Posted by terrepruitt on November 9, 2010

I teach Nia which is a cardio-dance type workout and I say cardio-dance “type” because it is a cardio workout that we do to music.  Yet, it also allows the opportunity for strengthening of the muscles, increasing flexibility, improving stability and agility, and boosting mobility.  All of this could happen without you even realizing it because it is all done to music in a type of dance.  Or you could actually try to improve your abilities in progression.  In other fitness modalities they call it progressive overload.  You can actually decide to increase your abilities and work towards that.

Progressive overload is increasing the challenge in increments so that the body keeps adjusting accordingly to the new stress.  As long as the body perceives it as new the system will continue to adjust.  The challenge in Nia could be a variety of things; you could put your arms up higher to give you greater mobility in your shoulders, you could move them faster to increase your agility, or you could do all of this continually to increase your cardio vascular health. There is always an occasion in a routine where you can bend deeper which could strengthen the lower body and again this is a way to raise your heart rate especially if you do it at a great speed.

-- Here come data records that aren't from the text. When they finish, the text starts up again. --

(* ===== verification/RadixTreeFacts.v ===== *)
(** * The radix tree implements an array of items with tags

    The theorems on the operations of [lib/radix-tree.c], stated on the abstract state of
    [RadixTreeInv.v]: a sparse array [m] of items and the tags [g]. *)

From stdpp Require Import gmap.
From S2P Require Import Prelude Bitops RadixTree RadixTreeInv RadixTreeLookup.
From S2P Require Import RadixTreeInsert RadixTreeTags RadixTreeDelete RadixTreeGang.
#[local] Open Scope Z_scope.
#[local] Open Scope kernel_scope.
Implicit Types (T : ghost) (m : Z → Z) (g : Z → Z → bool) (s : rt_state).

(** ** Gang lookups from the root *)

(** In a tree of height 0 the only hit is index 0. *)
Lemma hits_root ok first :
  index_ok first → (∀ j, ok j = true → j = 0) →
  hits ok first (2 ^ 32) = if (first >? 0) || negb (ok 0) then [] else [0].
Proof.
  intros Hf Hok. assert (Hj : ∀ j, j ≠ 0 → ok j = false).
  { intros j Hj. destruct (ok j) eqn:E; [|done]. by apply Hok in E. }
  unfold index_ok in Hf. destruct (Z.gtb_spec first 0); cbn [orb].
  - apply hits_none. intros j Hj'. apply Hj. lia.
  - replace first with 0 by lia. rewrite (hits_app ok 0 1), (hits_none ok 1) by (lia || (intros; apply Hj; lia)).
    rewrite app_nil_r. change (hits ok 0 1) with (hits ok 0 (0 + 1)). rewrite hits_step by lia.
    rewrite hits_none by lia. by destruct (ok 0).
Qed.

Lemma take_root {A} (l : list A) max : 0 < max → (length l ≤ 1)%nat → take (Z.to_nat max) l = l.
Proof. intros Hm Hl. apply take_ge. lia. Qed.

Lemma hits_empty ok first : (∀ j, ok j = false) → hits ok first (2 ^ 32) = [].
Proof. intros Hn. by apply hits_none. Qed.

If you are doing something other than Nia the changes could be another wide variety of things; actually changing the exercise you are doing, doing exercises longer, doing more during a workout session, or increasing the amount of workout sessions.  If using resistance increasing the resistance would be considered an overload.  Whatever you want to improve you would increase the challenge in increments giving the body something new to learn and overcome.